The Way That I Went
- Dustjacket of the first edition
- Author: Robert Lloyd Praeger
- Language: English
- Subject: Natural history, travel
- Genre: Travel writing, biography
- Publisher: Hodges, Figgis & Co.
- Publication date: 1937
- Publication place: Ireland
- Pages: 394

= The Way That I Went =

1937 book about the natural history of Ireland

The Way That I Went: An Irishman in Ireland is a travel and natural-history book by Irish botanist and naturalist Robert Lloyd Praeger (1865–1953) which draws on knowledge gained from his many journeys throughout the island of Ireland.

First published in 1937 to commemorate Praeger's 70th birthday, it describes his many journeys throughout Ireland and his observations of the country's landscape, botany, zoology, geology and archaeology. The Geographical Journal noted it as "an attractive mixture of geography, natural history and personal reminiscence" whilst Books Ireland reviewed it as "an extended prose poem of nature and humanity" resonating with wisdom and beauty.
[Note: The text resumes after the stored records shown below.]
(** * A shallow embedding of src/lib/archiveCache.js

    The module keeps two pieces of module-level state: [_archiveStore], a
    JS [Map] from string keys to entry objects, and [_archiveOrder], an
    array of keys from least to most recently used.  Both are threaded
    explicitly here as a record [cache].  [Date.now()] is an explicit [now]
    argument of every operation that reads the clock.

    The source fixes the capacity and the TTL as the constants
    [ARCHIVE_CACHE_MAX_SIZE] and [ARCHIVE_CACHE_TTL]; the operations below
    take them as arguments [cap] and [ttl], and [archive_cache_exec] instantiates
    them with the source's constants. *)

From Stdlib Require Import ZArith Lia.
From stdpp Require Import base gmap sets list strings.

Open Scope Z_scope.

(** ** JS values and objects *)

(** The values an entry object can hold: the source stores archive buffers,
    archive types, lists of file names and the numeric timestamp. *)
Inductive jsval :=
| JNum (z : Z)
| JStr (s : string)
| JBool (b : bool)
| JNull
| JUndefined
| JBuffer (bytes : list Z)
| JStrArray (ss : list string).

(** A plain JS object, as a finite map from property names to values. *)
Abbreviation jsobj := (gmap string jsval).

(** ** The module state *)

Record cache := mkCache {
  _archiveStore : gmap string jsobj;
  _archiveOrder : list string;
}.

Definition empty_cache : cache := mkCache ∅ [].

Definition ARCHIVE_CACHE_MAX_SIZE : nat := 30.
Definition ARCHIVE_CACHE_TTL : Z := 30 * 60 * 1000.

(** ** Array helpers: [indexOf], [splice(idx, 1)], [shift], [push] *)

Fixpoint index_of_nat (k : string) (l : list string) : option nat :=
  match l with
  | [] => None
  | x :: r => if String.eqb x k then Some 0%nat
              else option_map S (index_of_nat k r)
  end.

(** [arr.indexOf(k)]: the first index of [k], or [-1]. *)
Definition indexOf (l : list string) (k : string) : Z :=
  match index_of_nat k l with
  | None => -1
  | Some n => Z.of_nat n
  end.

(** [arr.splice(idx, 1)] on a non-negative in-range index. *)
Definition splice1 (l : list string) (idx : Z) : list string :=
  take (Z.to_nat idx) l ++ drop (S (Z.to_nat idx)) l.

(** [arr.shift()]: the removed first element ([undefined] on an empty
    array, modelled as [None]) and the remaining array. *)
Definition shift (l : list string) : option string * list string :=
  match l with
  | [] => (None, [])
  | x :: r => (Some x, r)
  end.

Definition push (l : list string) (k : string) : list string := l ++ [k].

(** [Map.prototype.delete] with a possibly [undefined] key: deleting
    [undefined] from a map with string keys does nothing. *)
Definition map_delete_opt (ok : option string) (m : gmap string jsobj)
  : gmap string jsobj :=
  match ok with
  | None => m
  | Some k => delete k m
  end.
It has also been described as a biographical work, and the work for which Praeger is perhaps best known.

Praeger undertook the journeys described in the book over approximately five years (1896-1900), and supplemented with additional journeys in the years after, travelling mainly during weekends and holidays. The journeys covered approximately 5,000 miles and took him through many parts of Ireland, including remote mountainous, coastal and bog landscapes. Gill Books describes how Praeger walked a "mazy 5,000 miles across hills and bogs, swimming through flooded caverns, staying out all night on islands, sifting fossil bones and exploring cattle-tramped tombs. That was when conservation was still in the future, farmers welcomed rambling strangers, bogs were intact, bungalows, cars, ESB poles and chain saws were absent, and the countryside was largely tourist-free."

==Background==

Praeger was one of Ireland's prominent field botanists and naturalists. At the time of the book's publication, a contemporary review named him as having been the "acknowledged leader" in Irish botanical studies for the preceding 40 years.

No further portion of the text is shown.